I am using the C API to create two modules: one simply parses the following MLIR:

module  {
  func @swap(%arg0: i1, %arg1: i1) -> (i1, i1) {
    return %arg1, %arg0 : i1, i1
  }
}

And the other tries to build the same MLIR explicitly (using mlirOperationCreate and friends). Both end up creating a module with the following generic form:

"module"() ( {
  "func"() ( {
  ^bb0(%arg0: i1, %arg1: i1):  // no predecessors
    "std.return"(%arg1, %arg0) : (i1, i1) -> ()
  }) {sym_name = "swap", type = (i1, i1) -> (i1, i1)} : () -> ()
  "module_terminator"() : () -> ()
}) : () -> ()

The parsed module prints correctly, but the constructed module prints "std.return" in generic form:

module  {
  func @swap(%arg0: i1, %arg1: i1) -> (i1, i1) {
    "std.return"(%arg1, %arg0) : (i1, i1) -> ()
  }
}

Anyone know why this would be the case, or how best to debug this issue?

This code is exercised in a test in the Swift bindings: MLIRSwift/Module Tests.swift at 79e0bda3d08782402f97c5e9a0e08eeb27ebef0b · GeorgeLyon/MLIRSwift · GitHub

The second looks to me like the standard dialect has not been loaded into the context in the right way. I’d have to dig up the details, but I think the parser does something special to load dialects when an op is encountered, whereas if you are building it yourself, this does not happen.

In any case, I would look at the code you are using to load/register dialects.

Stella is spot-on: you are likely allowing unregistered dialects in your context, the default would error out on the verifier here.

In general your frontend should explicitly load in the context dialects you will emit ahead of IR creations.

Thank you for the prompt response!

It looks like the issue on my end was that I was registering the dialect, but not loading it (I’m not sure what the distinction is here). The reason this wasn’t a problem before is because I happened to always parse before constructing and not switching to a new context in-between.

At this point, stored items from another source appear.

(** X9.  A transient socket error loses nothing.  When a call with
    [0 < len <= INT_MAX] reaches the socket on a connection with nothing
    pending and [send] fails with an [errno] that equals LWS_EAGAIN,
    LWS_EWOULDBLOCK or LWS_EINTR, the call still returns [len] if the
    truncation buffer can be had: all [len] bytes become the pending
    bytes of the truncation buffer, a writable notification is asked for
    and the socket is not marked unusable.  The blocking-send hint is
    raised exactly when [errno] equals LWS_EWOULDBLOCK, so also for
    EAGAIN on a platform where the two are one number. *)
Theorem issue_raw_transient_error B cx E wsi m buf len :
  reaches_transport B E wsi buf len ->
  trunc_len wsi = 0 ->
  0 < len <= INT_MAX ->
  let off := to_int (limit_sending B cx wsi len) in
  let errno := snd (socket_send E buf off) in
  to_int (fst (socket_send E buf off)) < 0 ->
  errno = LWS_EAGAIN E \/ errno = LWS_EWOULDBLOCK E \/ errno = LWS_EINTR E ->
  ((trunc_alloc wsi =? 0) || (len >? trunc_alloc_len wsi) = true ->
   lws_malloc E len <> 0) ->
  let r := lws_issue_raw B cx E wsi m buf len in
  res r = Ret len /\
  socket_is_permanently_unusable (wsi_out r) =
    socket_is_permanently_unusable wsi /\
  trunc_len (wsi_out r) = len /\
  pending_bytes (wsi_out r) (mem_out r) = load_bytes m buf len /\
  rearms (trace r) = 1%nat /\
  blocking_hints (trace r) =
    (if errno =? LWS_EWOULDBLOCK E then 1%nat else O).
Proof.
  intros Hreach Ht Hlen off errno Hneg Herr Hmal r.
  assert (Had : lws_ssl_capable_write_no_ssl E buf off =
                (LWS_SSL_CAPABLE_MORE_SERVICE,
                 if errno =? LWS_EWOULDBLOCK E then [EvSetBlockingSend] else [])).
  { unfold lws_ssl_capable_write_no_ssl. subst errno.
    destruct (socket_send E buf off) as [x e]. simpl in Hneg, Herr |- *.
    destruct (Z.geb_spec (to_int x) 0); [lia|].
    assert (Hc : (e =? LWS_EAGAIN E) || (e =? LWS_EWOULDBLOCK E) ||
                 (e =? LWS_EINTR E) = true).
    { destruct Herr as [-> | [-> | ->]]; rewrite Z.eqb_refl;
        rewrite ?orb_true_r; reflexivity. }
    rewrite Hc. reflexivity. }
  assert (Hacc : accepted E buf off = Some 0)
    by (unfold accepted; rewrite Had; reflexivity).
  pose proof Hreach as (Hp & _ & Hflush & _ & Hext).
  assert (Hs : state_eqb (state wsi) LWSS_FLUSHING_SEND_BEFORE_CLOSE = false).
  { rewrite Ht in Hflush. simpl in Hflush. rewrite andb_true_r in Hflush.
    exact Hflush. }
  destruct (issue_raw_newly_truncated_aux B cx E wsi m buf len 0
              Hp Ht Hs Hlen Hext Hacc ltac:(lia)) as [_ Hok].
  rewrite Z.sub_0_r, Z.add_0_r in Hok.
  destruct (Hok Hmal) as (H1 & _ & H3 & _ & _ & H6 & H7).
  fold r in H1, H3, H6, H7.
  split; [exact H1|]. split; [|split; [exact H3|split; [exact H6|split; [exact H7|]]]].
  - subst r.
    destruct (issue_raw_at_transport B cx E wsi m buf len Hreach)
      as (t & _ & _ & _ & Heq).
    rewrite Heq. fold off. rewrite Had. simpl fst.
    unfold handle_truncated_send. simpl trunc_len. rewrite Ht.
    repeat match goal with
           | |- context [if ?c then _ else _] => destruct c
           end; reflexivity.
  - subst r. rewrite (issue_raw_hints B cx E wsi m buf len Hreach).
    fold off. rewrite Had. simpl snd.
    destruct (errno =? LWS_EWOULDBLOCK E); reflexivity.
Qed.

Lemma issue_raw_transient_error_witness :
  let r := lws_issue_raw release64 context4k blocked_world
             (connection LWSCM_WS_SERVING ws_idle) ramp 1000 5 in
  res r = Ret 5 /\ pending_bytes (wsi_out r) (mem_out r) = load_bytes ramp 1000 5 /\
  blocking_hints (trace r) = 1%nat.
Proof.
  assert (Hreach : reaches_transport release64 blocked_world
                     (connection LWSCM_WS_SERVING ws_idle) 1000 5).
  { repeat split; try reflexivity; try discriminate. left; reflexivity. }
  destruct (issue_raw_transient_error release64 context4k blocked_world
              (connection LWSCM_WS_SERVING ws_idle) ramp 1000 5
              Hreach eq_refl ltac:(vm_compute; split; [reflexivity|discriminate])
              ltac:(vm_compute; reflexivity) (or_introl eq_refl)
              ltac:(vm_compute; discriminate))
    as (H1 & _ & _ & H4 & _ & H6).
  split; [exact H1|]. split; [exact H4|exact H6].
Defined.
(** Decimal numerals are made of digits and a sign. *)
Lemma pretty_bytes (z : Z) : Forall (fun b => 45 <= Z_of_byte b < 58) (bytes_of_string (pretty z)).
Proof.
  assert (Hgo : forall n s, Forall (fun b => 45 <= Z_of_byte b < 58) (bytes_of_string s) ->
    Forall (fun b => 45 <= Z_of_byte b < 58) (bytes_of_string (pretty_N_go n s))).
  { intros n. induction (N.lt_wf_0 n) as [n _ IH]. intros s Hs. destruct (decide (0 < n)%N) as [Hn|Hn].
    - rewrite pretty_N_go_step by done. apply IH; [by apply N.div_lt|]. unfold bytes_of_string. cbn. constructor; [|done].
      unfold pretty_N_char. by repeat case_match.
    - replace n with 0%N by lia. by rewrite pretty_N_go_0. }
  assert (Hn : forall n : N, Forall (fun b => 45 <= Z_of_byte b < 58) (bytes_of_string (pretty n))).
  { intros n. unfold pretty, pretty_N. case_decide; [by repeat constructor|]. apply Hgo. constructor. }
  destruct z as [|p|p]; cbn; [by repeat constructor|exact (Hn (Npos p))|].
  refine (Forall_cons_2 _ _ _ _ (Hn (Npos p))). done.
Qed.

(** ** Sorted strings ([sort.Strings]) *)

Definition string_le (a b : string) : Prop := String.leb a b = true.
#[export] Instance string_le_dec : RelDecision string_le := fun a b => decide (String.leb a b = true).
Definition sort_strings (l : list string) : list string := merge_sort string_le l.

I believe that registering just creates a mapping between the namespace and a lambda that initializes the dialect. Loading actually performs the initialization. Some dialects have thousands of ops and other heavy weight initialization sequences, and there is a desire for tools like mlir-opt to be able to have both light weight registration of everything and still be able to do on demand initialize/load. For domain specific use when you know what you are building, just always load everything you care about.